On release, “Why Don’t You Love Me” quickly became one of Williams’s major hits. Chart data show that the single entered Billboard’s Country & Western listings in late May 1950 and climbed to No. 1 on the Country & Western Best Sellers chart in June, giving him his third country chart-topping single. It spent many weeks on the country charts and contributed to a run in which Williams dominated the genre’s national surveys. Retrospective rankings often place the song among the most successful country releases of 1950 and as an important part of his early-1950s peak.

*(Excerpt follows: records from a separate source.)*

(* ===== verification/Prelude.v ===== *)
(** * Verification of the Allwinner brandy-2.0 boot chain

    ** The program

    [src/brandy-2.0] holds the boot chain of Allwinner's Tina V821 SDK: the
    first-stage loader [spl] (boot0/sboot/pmboot), and a U-Boot 2018 tree with
    the flashing tool [sprite].  This development is about Allwinner's own
    logic in both:

    - a C runtime without a library: block memory operations, strings, a
      [printf] family, a CRC and a first-fit heap;
    - power management: a bus to the PMIC, twelve drivers built from regulator
      tables, and a dispatcher that probes them;
    - finding and checking what to boot: additive image checksums, the GPT
      partition table and the environment with its redundant copy;
    - loading it: the boot package from a card, SPI NOR or SPI NAND, the boot
      parameter region, the images inside the package (plain or compressed),
      ELF files for a second core;
    - the flashing tool: firmware images on a card, raw and sparse partitions,
      read-back verification, the boot areas.

    The parts interact by calls: the environment asks the partition table for
    its two partitions, allocates on the heap, reads flash, checks copies with
    the CRC; the package loaders use the flash map or the environment and the
    partition table to find a copy and the checksum to accept it; the image
    loader walks the package that a package loader left in memory; the PMIC
    drivers go through the bus helpers and are reached through the dispatcher;
    the flashing tool reads items of a firmware image and feeds them to the
    raw or the sparse writer.

    ** The files (paths under spl unless they name u-boot-2018)

    Runtime:
    - [Prelude]: machine integers as [Z] with explicit wrap-around ([u8],
      [u32], [s32], ...), bit lemmas, little-endian bytes, the tactics.
    - [Crc32]: common/crc32.c.  [crc32], table and loop.
    - [Mem]: common/memcpy_sunxi.c, memset_sunxi.c and [memmove] of string.c,
      over a byte memory ([gmap Z Z]) in which an unmapped access faults.
    - [CString]: common/string.c and linux/ctype.h.  A [char] pointer is the
      list of bytes to the end of its object.
    - [Printf]: common/printf.c.

    Power:
    - [PmicBus]: drivers/pmic_bus.c.  The class [I2cBus] is the transport and
      the chip, the class [RegisterBus] what a working bus promises, [SimBus]
      an instance with transfer failures.
    - [PmicCore]: the table type of include/arch/axp.h and the routines each
      driver repeats (search, set, get, ramp), once, with their theory.
    - [Axp152], [Axp1530], [Axp2101], [Axp2202], [Axp221], [Axp81X], [Axp806],
      [Axp809], [Axp8191], [Axp858], [Sy8827g], [Tcs4838]: the drivers of
      drivers/power: constants, regulator tables, operations.
    - [Axp]: drivers/power/axp.c, the dispatcher, and the theorems about all
      driver tables.

    Boot data:
    - [Checksum]: common/boot_utils.c.
    - [Heap]: common/malloc.c on the byte memory of [Mem], headers included.
    - [Gpt]: common/part_efi.c and the SPI NOR [load_gpt], on [Heap] and
      [CString].
    - [Env]: common/env.c, on [Gpt], [Heap] and [Crc32].

    Flashing tool (u-boot-2018):
    - [UCrc32]: lib/crc32.c, the word-at-a-time CRC.
    - [Flash]: the sector interface of drivers/sunxi_flash that the tool uses,
      as a class with the outcome of each transfer.
    - [Sparse]: sprite/sparse/sparse.c, the streaming writer and its static
      variables.
    - [SpriteVerify]: sprite/sprite_verify.c.
    - [ImgDecode]: sprite/firmware/imgdecode.c, firmware images on a card.
    - [SpriteCard]: the partition downloads of sprite/sprite_card.c.
    - [CardBoot]: the boot areas of a card, in the same file.

    Loaders:
    - [BootImage]: the TOC1 header, the checksum on byte memory, the flash map
      (drivers/sunxi_flashmap) and the read interface of a boot medium.
    - [SdMmc]: initialisation and reads of nboot/load_image_mmc.
    - [BootPkg]: the package loaders of nboot/load_image_mmc and
      nboot/load_image_spinor, in all their build variants.
    - [Spinand]: reading around bad blocks (drivers/nand/general/spinand) and
      the package loader of nboot/load_image_nand.
    - [BootParam]: common/boot_param.c.
    - [LoadImage]: nboot/main/load_image.c and load_comp_image.c; [Package] has
      the layout of a whole package and what unpacking it leaves.
    - [Elf]: common/elf_loader.c.
    - [Boot0]: nboot/main/boot0_main.c, [main] and [update_uboot_info] over the
      class [boot_storage]; card, SPI NOR and SPI NAND are its instances, and
      [CheckedStorage] and [TellsStorage] are what boot0 relies on.
    - [SecMap]: u-boot-2018/sprite/sprite_secstorage.c, the map of the keys of
      the secure storage and its operations over the class [sec_device];
      [LawfulSec] is what they need of the device.
    - [SecObject]: u-boot-2018/sprite/sprite_secure_object.c, the objects kept
      under the keys; [ObjectStorage] is what they need of the device.
    - [SecMmc]: the two copies of every item on a card
      (u-boot-2018/drivers/sunxi_flash/mmc/sdmmc.c), an instance of these
      classes.
    - [Lz4]: common/lz4/lz4.c and lz4_wrapper.c, the block decoder and the frame
      decoder [ulz4fn].
    - [Lz4Part]: the decoder of the same files that is called again as the data
      arrives, lz4_part_decompress and LZ4_part_decompress_seq.
    - [KernelImage]: the kernel loaders, common/linux_loader.c,
      common/flash_loader.c and solution/solution_common/sunxi_bootimage.c, on
      [Gpt], [Env], [Heap] and [Lz4].
    - [KernelRun]: these together, from a cold start to the jump.
    - [KernelPar]: load_bimage in the build that decodes the kernel while it is
      being read, on [Lz4Part]; the transfer is a list of what each poll sees.

    State is passed explicitly: the byte memory, the heap inside it, and one
    record per file of static variables ([gpt_state], [env_state],
    [axp_state], [sparse_state], [mmc_state], [image_state]).  [None] is always
    undefined behaviour (an access outside mapped memory or outside an array,
    signed overflow, or a loop that ran out of fuel); error codes are the C
    integers.  Build options are records or classes ([cfg], [heap_layout],
    [env_config], [pkg_build], [image_build]).  Storage and controllers are
    classes too ([storage], [mmc_host], [spinor_chip], [nand_chip],
    [flash_driver]): a transfer gives the bytes it delivered and whether it
    succeeded, and a failed one may have delivered some.

    ** What the theorems show

    - Memory and strings: each block routine is one write of the bytes the
      source held; each string routine returns what the strings denote; a
      number printed with [%u] or [%x] reads back as itself.
    - CRC and checksums: both table-driven CRCs are the bit-serial polynomial
      division and detect bursts of four bytes; both [verify_addsum] variants
      compute one sum, restore the image and detect every change of one word.
    - Heap: every use of the heap, but for one kind of [realloc] that is shown
      to lose a block, keeps the blocks handed out and not given back aligned,
      in bounds and disjoint, and the allocator's list is exactly these;
      [malloc] is first fit on that list, [free] undoes it, [realloc] keeps the
      contents.
    - Partition table and environment: lookups return the first entry of the
      name; opening keeps the newer valid copy, by serial bytes that wrap, and
      exactly one buffer.
    - Power: for every regulator of every driver (but two that are shown
      broken) the voltage stored is the greatest supported one not above the
      voltage closest to the request between the regulator's limits, and no
      other bit is touched; reading returns it, and the dispatcher
      drives exactly the chip it detected.
    - Package loaders: a card never boots an unverified package and does boot
      the first good one; SPI NAND gathers a copy from the good blocks and
      takes the first copy with a right checksum.
    - Boot parameters: loading always leaves a usable region, and what one boot
      seals the next one accepts unchanged.
    - Images: which item name takes which branch; a package of plain and
      compressed U-Boot and plain RTOS is unpacked, every image at its run
      address, and the bases announced are these; a well-formed ELF file is
      loaded as its program headers say, but for segments without bytes in the
      file, which keep what their memory held.
    - Boot stage: boot0 starts nothing but the images of a package with a right
      magic and checksum over the length in its header, on a board that came
      up, and enters the first one announced with the bases of the next;
      U-Boot's header holds what the boot found and is otherwise unchanged.
    - Secure storage: it is a finite map of at most 31 keys that survives
      closing and opening; a secure object written is read back; while flashing,
      damage to the first copy of a key does no harm.
    - Kernel: a well-formed LZ4 frame is decoded to its data, with matches that
      overlap their own output, and no input makes the decoder write outside its
      buffer.  Decoding piece by piece gives the same data, however the frame is
      cut behind its header, if ten bytes follow the frame and the memory it
      arrives in held no 255; without that it can fail, which is shown too.  An
      Android boot image is loaded part by part, from fixed sectors with a
      second copy or from the partition the environment names; from a cold
      start [load_and_run_kernel] finds it through partition table and
      environment and enters it with all parts in place.  The build that
      decodes while the transfer goes on does the same if no poll before the
      one that finds the kernel announces the end of the frame, and that one
      finds the rest of the image or can wait for it; a read error during that
      is lost where a ramdisk is loaded.
    - Flashing: the sparse writer leaves exactly the expanded image however the
      file is cut, keeps its variables well typed, and each of its calls takes
      no more turns than there are bytes; raw
      downloads write the file and stay inside the partition; a firmware image
      is read back item by item; the partition table check is exact.
    - Defects: each file that shows one states it as a theorem ([memcpy_large]
      on lengths that are no multiple of eight, [verify_addsum] on short
      images, [realloc] losing a block, sizes near 2^32, the cache-line
      configuration of the heap, NULL size pointers of partition lookups, the
      enlargements that [realloc] does not count, the flag [deinit_gpt] leaves, three regulator tables, the time stamp of
      [printf]; skipped chunks of 4 GiB and fill tails of sparse images, sparse
      data that leaves its partition, boot checks that accept everything; the
      OTA search that accepts a bad package, SPI NOR packages that are never
      checked, the endless search over bad blocks, overlapping decompression
      buffers, unannounced compressed device trees, uncleared ELF segments;
      names of 64 characters that clear the map of the secure storage, second
      copies on the card that are never used, keys that overrun a structure, a
      missing kernel partition that ends in a jump to an uninitialised address,
      block checksums that are cut by a piece, input bytes that decide before
      they are read, read errors of the kernel that are lost, device trees and
      plain kernels that are copied before they are read).

    ** Bounds and fuel

    Addresses, [long] and [size_t] are 32 bits wide.  Loops over data are
    structural; the others carry fuel that the theorems prove sufficient: byte
    loops get one more than the length, the heap walks one more than the
    number of mapped bytes (a list of distinct headers is shorter), the
    environment walks two more than the block, the voltage ramp the distance
    in millivolts plus two, the sparse writer and the walks over the key map of
    the secure storage one turn per byte, the ELF loops 65537 turns ([e_phnum]
    and [e_shnum] are 16 bits wide).  The search for
    good NAND blocks, which has no bound in the code, takes its fuel as an
    argument and needs more than the number of blocks looked at; the item loop
    of [load_image] takes its fuel as an argument too; the piecewise LZ4
    decoder has three turns more than its input has bytes, and its polls are a
    list.  [memcpy_large], which may not terminate, is shown to exhaust any fuel.

    ** What is not modelled

    The TWI/RSB, UART, SPI, NAND and MMC controllers, DRAM training, clocks
    and keys are register I/O: the bus, card and flash interfaces stand for
    what the modelled code uses of them.  Cache and NEON switches, delays and
    trace output have no effect on the modelled state.  zlib, LZMA, libfdt and
    U-Boot itself are third-party code; their decompressors,
    [fdt_check_header] and [fdt_initrd] are arguments of the model.

    ** Plan

    Next: the secure and the standby stage (sboot, pmboot) and the rest of the
    flashing tool (sprite_download.c, sprite_auto_update.c). *)

From stdpp Require Export prelude gmap strings.
From Stdlib Require Export ZArith Lia.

The recording has remained visible in popular culture and later music history. It was used over the closing credits of the 1971 film The Last Picture Show, introducing the track to new audiences within a modern-classic cinema context. Over the decades it has been covered by a wide range of artists, from traditional country singers such as Connie Smith to rock acts like the Red Hot Chili Peppers, and has appeared on numerous Hank Williams compilations including 40 Greatest Hits. These reissues and reinterpretations have helped maintain the song’s status as a standard of mid-century honky-tonk and a key example of Williams’s ability to combine personal subject matter with broadly accessible songwriting.

Video

Lyric

Well, why don’t you love me like you used to do?
How come you treat me like a worn out shoe
My hair’s still curly and my eyes are still blue
Why don’t you love me like you used to do?
Ain’t had no lovin’ like a huggin’ and a kissin’ in a long long while
We don’t get nearer or further or closer than a country mile
Why don’t you spot me like you used to do?
When you whisper sweet nothings like you used to do
I’m the same old trouble that you’ve always been through
So why don’t you love me like you used to do?
Well, why don’t you be just like you used to be?
How come you find so many faults with me
Somebody’s changed, so let me give you a clue
Why don’t you love me like you used to do?
Ain’t had no lovin’ like a huggin’ and a kissin’ in a long long while
We don’t get nearer or further or closer than a country mile
Why don’t you say the things you used to say?
What makes you treat me like a piece of clay?
My hair’s still curly and my eyes are still blue
So why don’t you love me like you used to do?